Within each domain, group by medallion layer:

Pipeline directory shape
pipelines/
  erp/
    bronze/
    silver/
    gold/
  crm/
    bronze/
    silver/
  shared/
    gold/                              # cross-system aggregates

The same layout in sql/, schemas/, and expectations/ lets a reviewer who is reading pipelines/erp/silver/orders_enriched.yaml find the referenced SQL at sql/erp/silver/enrich_orders.sql without thinking. Mirrored structures eliminate one cognitive switch.

Single-purpose YAML files

Aim for 50-200 lines per YAML file. The number is not magic — it is the size at which one PR can sensibly review one file. Monolithic files with fifteen or more FlowGroups become unreadable, and lhp validate errors become harder to triage because the line number alone does not tell you which FlowGroup is failing.

LHP supports multi-document (---) and array (flowgroups:) syntax for cases where several FlowGroups share a pipeline. Use that syntax when the FlowGroups genuinely belong together — they share pipeline, presets, operational_metadata, or job_name. Do not use it as a workaround to keep the file count low; the FlowGroup boundary exists for a reason.

See Multi-Flowgroup YAML Files for the array-syntax mechanics.

The flat-directory problem

Templates and presets cannot live in subdirectories. At three templates, this is not a problem. At thirty, a flat alphabetical list becomes the discoverability bottleneck. The fix is a prefix convention that encodes layer and action type in the filename:

Template prefix pattern
templates/
  TMPL001_brz_load_cloudfiles_standard.yaml
  TMPL002_brz_load_kafka_events.yaml
  TMPL004_slv_transform_sql_enrichment.yaml
  TMPL006_slv_write_st_with_dqe.yaml
  TMPL007_gld_write_mv_aggregation.yaml

The TMPLxxx_ numeric prefix sorts templates by creation order in lhp list_templates output. The layer prefix (brz_, slv_, gld_) groups templates that belong together in the same alphabetical neighbourhood. The descriptive suffix tells you what the template does without opening it.
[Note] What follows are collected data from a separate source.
(** C10 at the input where the code departs from it.  The documents
    of the listing come from [find], which the hook filters; the total
    comes from [countDocuments], which runs without the hook.  A
    collection of one inactive document lists nothing and reports one
    item on one page. *)
Theorem listing_total_counts_inactive :
  let b := sampleDoc "http://a.io/x" "abc12" false 10 in
  reachable [b]
  ∧ Controller.getAllUrls (sampleEnv 20 "") Controller.defaultListQuery [b]
  = Controller.Json 200
      (Controller.Listing []
         {| Controller.currentPage := 1;
            Controller.totalPages := Controller.Num 1;
            Controller.totalItems := 1;
            Controller.itemsPerPage := 10;
            Controller.hasNextPage := false;
            Controller.hasPrevPage := false |}).
Proof. split; [apply sample_inactive_reachable | by vm_compute]. Qed.

(** ** Shortening *)

Section Shortening.
Import Helpers Url Controller.

Implicit Types (s : list doc) (u v : doc) (c : jsstring) (env : Env).

Lemma generateLoop_S env s fuel k :
  generateLoop env s (S fuel) k
  = if maxAttempts <=? S k then Threw (S k)
    else match findByShortCode (generateShortCode env k) s with
         | Some _ => generateLoop env s fuel (S k)
         | None => Settled (generateShortCode env k) (S k)
         end.
Proof. reflexivity. Qed.

(** The loop entered after [k] calls, with the fuel that is left of
    [maxAttempts]: it settles on the first candidate that
    [findByShortCode] does not find, among those drawn before the call
    that reaches the bound, and throws at that call. *)
Lemma generateLoop_spec env s fuel k :
  k + fuel = maxAttempts → k < maxAttempts →
  match generateLoop env s fuel k with
  | Settled c n =>
      k < n ∧ n < maxAttempts ∧ c = generateShortCode env (n - 1)
      ∧ findByShortCode c s = None
      ∧ ∀ j, k ≤ j → j < n - 1 →
             is_Some (findByShortCode (generateShortCode env j) s)
  | Threw n =>
      n = maxAttempts
      ∧ ∀ j, k ≤ j → j < maxAttempts - 1 →
             is_Some (findByShortCode (generateShortCode env j) s)
  | Unfinished => False
  end.
Proof.
  revert k. induction fuel as [|fuel IH]; intros k Hk Hlt;
    [unfold maxAttempts in *; lia|].
  rewrite generateLoop_S.
  destruct (Nat.leb_spec maxAttempts (S k)) as [Hle|Hlt'];
    unfold maxAttempts in *.
  - split; [lia|]. intros j ? ?. lia.
  - destruct (findByShortCode (generateShortCode env k) s) as [x|] eqn:E.
    + specialize (IH (S k) ltac:(lia) ltac:(lia)).
      destruct (generateLoop env s fuel (S k)) as [c n|n|]; [| |done].
      * destruct IH as (? & ? & ? & ? & IH). split_and!; [lia|done..|].
        intros j ? ?. destruct (decide (j = k)) as [->|]; [by rewrite E|].
        apply IH; lia.
      * destruct IH as (? & IH). split; [done|].
        intros j ? ?. destruct (decide (j = k)) as [->|]; [by rewrite E|].
        apply IH; lia.
    + replace (S k - 1) with k by lia.
      split_and!; [lia|lia|done|done|]. intros j ? ?. lia.
Qed.
(** * The UAVSAR tile endpoint: tile address -> Web Mercator box -> export proxy

    Shallow embedding of the route handler [GET] of the tile endpoint and of
    the three numeric helpers it is built on ([tile2lon], [tile2lat],
    [lonLatToWebMercator]).

    Numbers.  The source computes on IEEE-754 doubles, and the helpers
    are embedded twice.

    [Module Double] is the code with its own arithmetic: binary64
    operations and comparisons, the literals of the source as doubles,
    and the functions ECMAScript leaves to the engine ([**], [Math.exp],
    [Math.atan], [Math.tan], [Math.log]) as parameters.  What is said
    about the bits of a result (which double comes out, where two edges
    coincide, where an intermediate value overflows) is proved there.

    The definitions at top level read every operator and every [Math.*]
    call as the real function it approximates: [+ - * /] are the field
    operations of [R], [2 ** z] is [Rpower 2 z], [Math.exp], [Math.atan],
    [Math.tan], [Math.log], [Math.PI] are [exp], [atan], [tan], [ln],
    [PI].  Rounding, overflow and underflow are outside this reading; it
    carries the statements that hold with a margin far above the rounding
    of doubles, each on a range of inputs where the doubles do not
    overflow. *)

From Stdlib Require Import Floats.
From Stdlib Require Import Reals Lra Lia ZArith List String Ascii Bool.
From Stdlib Require Import Machin DecimalString NArith Sorting Permutation.
Import ListNotations.

#[local] Set Warnings "-inexact-float".

Local Open Scope R_scope.

(** ** Constants of the module *)

Definition TILE_SIZE : Z := 256.
Definition EARTH_RADIUS : R := 6378137.
Definition ORIGIN_SHIFT : R := PI * EARTH_RADIUS.

(** ** The numeric helpers *)

(** [function tile2lon(x, z) { return (x / 2 ** z) * 360 - 180; }] *)
Definition tile2lon (x z : R) : R :=
  (x / Rpower 2 z) * 360 - 180.

(** [const n = Math.PI - (2 * Math.PI * y) / 2 ** z;] *)
Definition tile_n (y z : R) : R :=
  PI - (2 * PI * y) / Rpower 2 z.

(** [return (180 / Math.PI) * Math.atan(0.5 * (Math.exp(n) - Math.exp(-n)));] *)
Definition tile2lat (y z : R) : R :=
  let n := tile_n y z in
  (180 / PI) * atan (0.5 * (exp n - exp (- n))).

(** [const clampedLat = Math.max(Math.min(lat, 89.9999), -89.9999);] *)
Definition clampedLat (lat : R) : R :=
  Rmax (Rmin lat 89.9999) (-89.9999).

(** The argument handed to [Math.tan] in [lonLatToWebMercator]. *)
Definition mercatorAngle (lat : R) : R :=
  ((90 + clampedLat lat) * PI) / 360.

Record Point : Type := mkPoint { pt_x : R; pt_y : R }.

(** [function lonLatToWebMercator(lon, lat)] *)
Definition lonLatToWebMercator (lon lat : R) : Point :=
  let x := (lon * ORIGIN_SHIFT) / 180 in
  let y := ln (tan (mercatorAngle lat)) * EARTH_RADIUS in
  {| pt_x := x; pt_y := y |}.

(** ** The box computed by the handler (lines 45-51 of the route) *)

Record BBox : Type := mkBBox { minX : R; minY : R; maxX : R; maxY : R }.

Definition tileBBox (zoom tileX tileY : R) : BBox :=
  let north := tile2lat tileY zoom in
  let south := tile2lat (tileY + 1) zoom in
  let west := tile2lon tileX zoom in
  let east := tile2lon (tileX + 1) zoom in
  let sw := lonLatToWebMercator west south in
  let ne := lonLatToWebMercator east north in
  {| minX := pt_x sw; minY := pt_y sw; maxX := pt_x ne; maxY := pt_y ne |}.

(** Where the real-valued reading of [Math.log(Math.tan(...))] is inside
    the domain of both functions: the tangent is away from its pole and its
    value is positive.  Outside of it the doubles give [NaN] or an
    infinity. *)
Definition mercatorDefined (lat : R) : Prop :=
  cos (mercatorAngle lat) <> 0 /\ 0 < tan (mercatorAngle lat).

(** ** The algorithm in the words of the specification *)

Module Spec.

Definition R_earth : R := 6378137.

(** lon(col, zoom) = col / 2^zoom * 360 - 180 *)
Definition lon (col zoom : R) : R := col / Rpower 2 zoom * 360 - 180.

(** n = pi - 2 pi row / 2^zoom; lat = (180/pi) atan(0.5 (e^n - e^(-n))) *)
Definition lat (row zoom : R) : R :=
  let n := PI - 2 * PI * row / Rpower 2 zoom in
  (180 / PI) * atan (0.5 * (exp n - exp (- n))).

(** lat clamped to [-89.9999, 89.9999] *)
Definition clamp (l : R) : R :=
  if Rlt_dec l (-89.9999) then -89.9999
  else if Rlt_dec 89.9999 l then 89.9999 else l.

(** x = lon R pi / 180 *)
Definition projX (lo : R) : R := lo * R_earth * PI / 180.

(** y = R ln(tan(pi/4 + lat pi / 360)), lat clamped first *)
Definition projY (la : R) : R :=
  R_earth * ln (tan (PI / 4 + clamp la * PI / 360)).

(** minX = west.x, minY = south.y, maxX = east.x, maxY = north.y *)
Definition computeProjectedBBox (zoom column row : R) : BBox :=
  let west := lon column zoom in
  let east := lon (column + 1) zoom in
  let north := lat row zoom in
  let south := lat (row + 1) zoom in
  {| minX := projX west; minY := projY south;
     maxX := projX east; maxY := projY north |}.

End Spec.

(** ** The same helpers on binary64 doubles

    The source computes on doubles.  [Module Double] is the code with its
    own arithmetic: [+ - * /] and the comparisons are those of IEEE 754
    binary64 (the primitive floats), a literal is the double the source
    text denotes, [Math.PI] is the double 3.141592653589793.  What
    ECMAScript leaves to the engine ([**], [Math.exp], [Math.atan],
    [Math.tan], [Math.log] return "implementation-approximated" values)
    is a parameter. *)

Module Double.

Local Open Scope float_scope.

Definition Math_PI : float := 3.141592653589793.
Definition EARTH_RADIUS : float := 6378137.
Definition ORIGIN_SHIFT : float := Math_PI * EARTH_RADIUS.

(** [Math.min] of two numbers: NaN as soon as one is NaN, and -0 below
    +0. *)
Definition Math_min (a b : float) : float :=
  if is_nan a || is_nan b then nan
  else if a <? b then a
  else if b <? a then b
  else if get_sign a then a else b.

(** [Math.max] of two numbers: NaN as soon as one is NaN, and +0 above
    -0. *)
Definition Math_max (a b : float) : float :=
  if is_nan a || is_nan b then nan
  else if b <? a then a
  else if a <? b then b
  else if get_sign a then b else a.

(** [const clampedLat = Math.max(Math.min(lat, 89.9999), -89.9999);] *)
Definition clampedLat (lat : float) : float :=
  Math_max (Math_min lat 89.9999) (-89.9999).

Record Point : Type := mkPoint { pt_x : float; pt_y : float }.

Record BBox : Type := mkBBox {
  minX : float; minY : float; maxX : float; maxY : float
}.

Section MathLibrary.

(** The engine: [x ** y] and the four functions of [Math] the helpers
    call. *)
Variable Math_pow : float -> float -> float.
Variable Math_exp Math_atan Math_tan Math_log : float -> float.

(** [function tile2lon(x, z) { return (x / 2 ** z) * 360 - 180; }] *)
Definition tile2lon (x z : float) : float :=
  (x / Math_pow 2 z) * 360 - 180.

(** [function tile2lat(y, z)] *)
Definition tile2lat (y z : float) : float :=
  let n := Math_PI - (2 * Math_PI * y) / Math_pow 2 z in
  (180 / Math_PI) * Math_atan (0.5 * (Math_exp n - Math_exp (- n))).

(** [function lonLatToWebMercator(lon, lat)] *)
Definition lonLatToWebMercator (lon lat : float) : Point :=
  let x := (lon * ORIGIN_SHIFT) / 180 in
  let clamped := clampedLat lat in
  let y := Math_log (Math_tan (((90 + clamped) * Math_PI) / 360)) * EARTH_RADIUS in
  {| pt_x := x; pt_y := y |}.

(** Lines 45-51 of the route. *)
Definition tileBBox (zoom tileX tileY : float) : BBox :=
  let north := tile2lat tileY zoom in
  let south := tile2lat (tileY + 1) zoom in
  let west := tile2lon tileX zoom in
  let east := tile2lon (tileX + 1) zoom in
  let sw := lonLatToWebMercator west south in
  let ne := lonLatToWebMercator east north in
  {| minX := pt_x sw; minY := pt_y sw; maxX := pt_x ne; maxY := pt_y ne |}.

End MathLibrary.

Local Close Scope float_scope.

End Double.

(** ** The algorithm of the specification, evaluated on doubles

    The formulas of the specification with each operator read as the
    operation on doubles, from left to right.  For x the specification
    gives two forms, [projX_words] and [projX_words']; [projX] and [projY]
    are the forms in the order the code evaluates them. *)

Module DoubleSpec.

Local Open Scope float_scope.

Definition PI : float := 3.141592653589793.
Definition R_earth : float := 6378137.

(** lat clamped to [-89.9999, 89.9999] *)
Definition clamp (lat : float) : float :=
  if lat <? -89.9999 then -89.9999
  else if 89.9999 <? lat then 89.9999 else lat.

(** x = lon R pi / 180 *)
Definition projX_words (lon : float) : float := lon * R_earth * PI / 180.

(** x = lon / 180 (R pi) *)
Definition projX_words' (lon : float) : float := lon / 180 * (R_earth * PI).

(** x = lon (pi R) / 180, the product pi R taken first *)
Definition projX (lon : float) : float := lon * (PI * R_earth) / 180.

Section MathLibrary.

Variable Math_pow : float -> float -> float.
Variable Math_exp Math_atan Math_tan Math_log : float -> float.

(** lon(col, zoom) = col / 2^zoom * 360 - 180 *)
Definition lon (col zoom : float) : float := col / Math_pow 2 zoom * 360 - 180.

(** n = pi - 2 pi row / 2^zoom; lat = (180/pi) atan(0.5 (e^n - e^(-n))) *)
Definition lat (row zoom : float) : float :=
  let n := PI - 2 * PI * row / Math_pow 2 zoom in
  (180 / PI) * Math_atan (0.5 * (Math_exp n - Math_exp (- n))).

(** y = ln(tan((90 + lat) pi / 360)) R, lat clamped first *)
Definition projY (la : float) : float :=
  Math_log (Math_tan ((90 + clamp la) * PI / 360)) * R_earth.

(** minX = west.x, minY = south.y, maxX = east.x, maxY = north.y *)
Definition computeProjectedBBox (zoom column row : float) : Double.BBox :=
  let west := lon column zoom in
  let east := lon (column + 1) zoom in
  let north := lat row zoom in
  let south := lat (row + 1) zoom in
  {| Double.minX := projX west; Double.minY := projY south;
     Double.maxX := projX east; Double.maxY := projY north |}.

End MathLibrary.

Local Close Scope float_scope.

End DoubleSpec.

(** ** Auxiliary definitions for the proofs on doubles *)

Local Open Scope float_scope.

(** An integer as a double, for an integer from 0 to 2^53. *)
Definition doubleOfZ (z : Z) : float := of_uint63 (Uint63Axioms.of_Z z).

(** The integer a double denotes, if it is one. *)
Definition integerOfDouble (f : float) : option Z :=
  match Prim2SF f with
  | S754_zero _ => Some 0%Z
  | S754_finite s m e =>
      let magnitude :=
        if (0 <=? e)%Z then Some (Z.pos m * 2 ^ e)%Z
        else if (Z.pos m mod 2 ^ (- e) =? 0)%Z then Some (Z.pos m / 2 ^ (- e))%Z
        else None in
      match magnitude with
      | Some v => Some (if s then (- v)%Z else v)
      | None => None
      end
  | _ => None
  end.

(** [2 ** k] for an integer [k]: the power of two itself where it is a
    double, Infinity above and 0 below.  Stands for the engine's [**] in
    the examples. *)
Definition powerOfTwo (base exponent : float) : float :=
  if PrimFloat.Leibniz.eqb base 2 then
    match integerOfDouble exponent with
    | Some k => Z.ldexp 1 k
    | None => nan
    end
  else nan.

(** A stand-in for a function of [Math] that an example does not reach. *)
Definition unusedMath (x : float) : float := x.

(** The abscissa [lonLatToWebMercator] gives the edge of [tile2lon] at
    column [x], with [p] for [2 ** z]. *)
Definition edgeX (p x : float) : float :=
  (x / p * 360 - 180) * Double.ORIGIN_SHIFT / 180.
(** * SCRAM: fault-tree validation, exponential expressions and [ext] helpers

    A shallow embedding of three pieces of the SCRAM sources:

    - [ext::intersects], the range algorithms [none_of], [any_of] and
      [all_of], and the combination generator of [src/ext.h] (module
      [Ext]);
    - the expression classes of [src/expression/exponential.h]
      (module [Expr]), with C++ [double] idealised as the real numbers;
    - [FaultTree::AddGate], [Validate], [CheckCyclicity],
      [GatherPrimaryEvents] and [GetPrimaryEvents] of [fault_tree.cc]
      (module [FT]), over an explicit heap of shared event objects. *)

From Stdlib Require Import List String Ascii Bool Arith ZArith Lia.
From Stdlib Require Import Permutation Sorted.
From Stdlib Require Import Reals Lra.
Import ListNotations.

(* ================================================================== *)
(** * The helpers of [ext.h] *)
(* ================================================================== *)

Module Ext.

(** ** Range algorithms: [none_of], [any_of], [all_of] *)

Section RangeAlgorithms.

Context {T : Type}.

(** [boost::find_if(rng, pred)]: the iterator to the first element that
    satisfies [pred].  As for [intersects] below, an iterator is the
    list of the elements from its position to the end of the range, so
    [boost::end(rng)] is the empty list. *)
Fixpoint find_if (pred : T -> bool) (rng : list T) : list T :=
  match rng with
  | [] => []
  | x :: rng' => if pred x then rng else find_if pred rng'
  end.

(** [std::find_if_not(boost::begin(rng), boost::end(rng), pred)] *)
Fixpoint find_if_not (pred : T -> bool) (rng : list T) : list T :=
  match rng with
  | [] => []
  | x :: rng' => if pred x then find_if_not pred rng' else rng
  end.

(** [boost::end(rng) == it] *)
Definition is_end (it : list T) : bool :=
  match it with
  | [] => true
  | _ :: _ => false
  end.

(** [ext::none_of(rng, pred)] *)
Definition none_of (rng : list T) (pred : T -> bool) : bool :=
  is_end (find_if pred rng).

(** [ext::any_of(rng, pred)] *)
Definition any_of (rng : list T) (pred : T -> bool) : bool :=
  negb (none_of rng pred).

(** [ext::all_of(rng, pred)] *)
Definition all_of (rng : list T) (pred : T -> bool) : bool :=
  is_end (find_if_not pred rng).

End RangeAlgorithms.

(** ** [boost::prev_permutation], which [combination_iterator] steps with *)

Section PrevPermutation.

Context {T : Type}.
Variable ltb : T -> T -> bool.

(** The inner loop, which moves [j] back from [last] until [*j < *i],
    followed by [iter_swap(i, j)]:
    [rsuf] is the range [[ii, last)] read from its end, [x] is [*i].
    The result is [*j] and the range, still read from its end, with
    [x] in the place of [*j].  [None] when no element is less than [x],
    which the caller has excluded. *)
Fixpoint swap_last_less (x : T) (rsuf : list T) : option (T * list T) :=
  match rsuf with
  | [] => None
  | y :: rsuf' =>
      if ltb y x then Some (y, x :: rsuf')
      else match swap_last_less x rsuf' with
           | Some (j, r) => Some (j, y :: r)
           | None => None
           end
  end.

(** The outer loop, which moves [i] from the end towards [first]:
    [rpre] is the range [[first, ii)] read from its end, so its head is
    [*i]; [ii] is [*ii]; [rsuf] is [[ii, last)] read from its end.  At
    the first [*ii < *i] the element [*i] is swapped with the last
    element less than it and [[ii, last)] is reversed: read forwards,
    the reversed range is the swapped [rsuf].  When [i] gets to [first]
    without such a pair the whole range is reversed and the answer is
    [false]. *)
Fixpoint prev_permutation_loop (rpre : list T) (ii : T) (rsuf : list T)
    : bool * list T :=
  match rpre with
  | [] => (false, rsuf)
  | i :: rpre' =>
      if ltb ii i then
        match swap_last_less i rsuf with
        | Some (j, rsuf') => (true, rev rpre' ++ j :: rsuf')
        | None => (true, rev rpre ++ rev rsuf)
        end
      else
        match rpre' with
        | [] => (false, rsuf ++ [i])
        | _ :: _ => prev_permutation_loop rpre' i (rsuf ++ [i])
        end
  end.

(** [std::prev_permutation(first, last)] on the range [l]: whether there
    is a previous permutation, and the range as the call leaves it.
    Ranges of fewer than two elements are left alone. *)
Definition prev_permutation (l : list T) : bool * list T :=
  match rev l with
  | [] => (false, l)
  | [_] => (false, l)
  | last_ :: rpre => prev_permutation_loop rpre last_ [last_]
  end.

End PrevPermutation.

(** ** [ext::combination_iterator] and [make_combination_generator] *)

Section CombinationIterator.

(** The collection that the random access iterators point into; an
    iterator is an offset into it. *)
Context {A : Type}.
Variable coll : list A.

(** The members of the iterator: [first1_] and the bit mask, a
    [std::vector<int>]. *)
Record combination_iterator : Type := mk_combination_iterator {
  first1_ : nat;
  bitmask_ : list Z
}.

(** [std::distance(first1, last1)]: negative when [last1] is before
    [first1]. *)
Definition distance (first1 last1 : nat) : Z :=
  (Z.of_nat last1 - Z.of_nat first1)%Z.

(** [std::fill_n(l.begin(), n, v)] for [n] within the size of [l]. *)
Fixpoint fill_n (l : list Z) (n : nat) (v : Z) : list Z :=
  match n, l with
  | S n', _ :: l' => v :: fill_n l' n' v
  | _, _ => l
  end.

(** [combination_iterator(k, first1, last1)]: a mask of [N] zeros, the
    distance of the range, whose first [k] entries are then set to [1].
    [None] stands for a constructor that does not return: no vector has
    a negative size, and the two [assert]s want [0 < k <= N]. *)
Definition combination_iterator_new (k : Z) (first1 last1 : nat)
    : option combination_iterator :=
  let n := distance first1 last1 in
  if (n <? 0)%Z then None
  else if negb (0 <? k)%Z then None
  else if negb (k <=? n)%Z then None
  else Some (mk_combination_iterator first1
               (fill_n (repeat 0%Z (Z.to_nat n)) (Z.to_nat k) 1%Z)).

(** [combination_iterator(first1)]: the sentinel, with an empty mask. *)
Definition combination_iterator_end (first1 : nat) : combination_iterator :=
  mk_combination_iterator first1 [].

(** [increment()]: the previous permutation of the mask; the mask is
    cleared when there is none. *)
Definition increment (it : combination_iterator) : combination_iterator :=
  let (more, mask) := prev_permutation Z.ltb (bitmask_ it) in
  mk_combination_iterator (first1_ it) (if more then mask else []).

(** [operator==] of [std::vector<int>] *)
Fixpoint vector_eqb (a b : list Z) : bool :=
  match a, b with
  | [], [] => true
  | x :: a', y :: b' => Z.eqb x y && vector_eqb a' b'
  | _, _ => false
  end.

(** [equal(other)] *)
Definition equal (it other : combination_iterator) : bool :=
  Nat.eqb (first1_ it) (first1_ other) &&
  vector_eqb (bitmask_ it) (bitmask_ other).

(** The loop of [dereference()] from index [i] on: the elements
    [*std::next(first1_, i)] whose mask entry is not zero, in the order
    of the indices.  [None] when an index is outside the collection. *)
Fixpoint dereference_loop (first1 i : nat) (mask : list Z) : option (list A) :=
  match mask with
  | [] => Some []
  | b :: mask' =>
      if Z.eqb b 0 then dereference_loop first1 (S i) mask'
      else
        match nth_error coll (first1 + i), dereference_loop first1 (S i) mask' with
        | Some x, Some combination => Some (x :: combination)
        | _, _ => None
        end
  end.

(** [dereference()]: the [assert] fails on the sentinel. *)
Definition dereference (it : combination_iterator) : option (list A) :=
  match bitmask_ it with
  | [] => None
  | _ :: _ => dereference_loop (first1_ it) 0 (bitmask_ it)
  end.

(** [make_combination_generator(k, first1, last1)]: the iterator range
    from the first combination to the sentinel. *)
Definition make_combination_generator (k : Z) (first1 last1 : nat)
    : option (combination_iterator * combination_iterator) :=
  match combination_iterator_new k first1 last1 with
  | Some it => Some (it, combination_iterator_end first1)
  | None => None
  end.
(** A written value is read as one token. *)
Lemma walk_token (t : Layout.token) (more : str) (prev : option ascii)
  (rs : list (list cell)) (row : list cell) :
  Layout.readable t = true ->
  exists prev',
    walk (Layout.written t ++ more) prev false (outside rs row [])
    = walk more prev' false (outside rs row (Layout.written t)).
Proof.
  intros Ht. destruct t as [ws1 q text ws2|text].
  - apply readable_quoted in Ht as [H1 [Hq [Hend H2]]].
    assert (Hbs : Ascii.eqb q backslash = false)
      by (destruct Hq; subst q; reflexivity).
    exists (last_read (Some q) ws2).
    cbn [Layout.written]. unfold Quoting.literal.
    rewrite <- !app_assoc.
    rewrite walk_plain by now apply blanks_not_special.
    cbn [app]. rewrite walk_open by exact Hq.
    rewrite <- !app_assoc. cbn [app].
    rewrite walk_quoted by (try exact Hbs; now apply last_read_after).
    rewrite walk_plain by now apply blanks_not_special.
    now rewrite <- !app_assoc.
  - cbn [Layout.readable] in Ht. apply andb_true_iff in Ht as [_ Ht].
    apply negb_true_iff in Ht.
    exists (last_read prev text). cbn [Layout.written].
    now rewrite walk_plain.
Qed.

(** A written value is not blank, and cleaning it gives its value. *)
Lemma clean_written (t : Layout.token) :
  Layout.readable t = true ->
  clean_value (strip (Layout.written t)) = Layout.value t
  /\ exists c rest, strip (Layout.written t) = c :: rest.
Proof.
  intros Ht. destruct t as [ws1 q text ws2|text].
  - apply readable_quoted in Ht as [H1 [Hq [_ H2]]].
    assert (Hsolid : isspace q = false) by (destruct Hq; subst q; reflexivity).
    cbn [Layout.written Layout.value].
    rewrite strip_blanks by assumption.
    assert (Hs : strip (Quoting.literal q text) = Quoting.literal q text)
      by (unfold Quoting.literal; now apply strip_solid).
    rewrite Hs.
    split; [now apply clean_quoted_literal | unfold Quoting.literal; eauto].
  - cbn [Layout.readable] in Ht. apply andb_true_iff in Ht as [Ht _].
    apply negb_true_iff in Ht. cbn [Layout.written Layout.value].
    split; [apply clean_value_strip | now apply strip_nonblank].
Qed.

Lemma flush_written (t : Layout.token) (row : list cell) :
  Layout.readable t = true ->
  match strip (Layout.written t) with
  | [] => row
  | _ :: _ => row ++ [clean_value (strip (Layout.written t))]
  end = row ++ [Layout.value t].
Proof.
  intros Ht. destruct (clean_written t Ht) as [E [c [rest Es]]].
  rewrite E, Es. reflexivity.
Qed.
The same idea applies to presets, where the prefix encodes scope:

presets/
  global_defaults.yaml
  brz_standard.yaml
  brz_cloudfiles_json.yaml
  slv_cdc_scd2.yaml
  gld_standard.yaml

This is convention, not enforcement. LHP does not parse the prefix. But the convention pays for itself when someone joins the project and has to find the right template in under a minute.

Why the variant suffix matters in FlowGroup files

A FlowGroup file named erp_bronze_ingest_TMPL001.yaml carries two useful pieces of information in its name: the FlowGroup’s data domain and layer, and the template it uses. When you see a generated file erp_brz_raw_orders.py in a PR diff, you can find the source YAML without grepping. When you see TMPL001 in a filename, you know which template changes would cascade through.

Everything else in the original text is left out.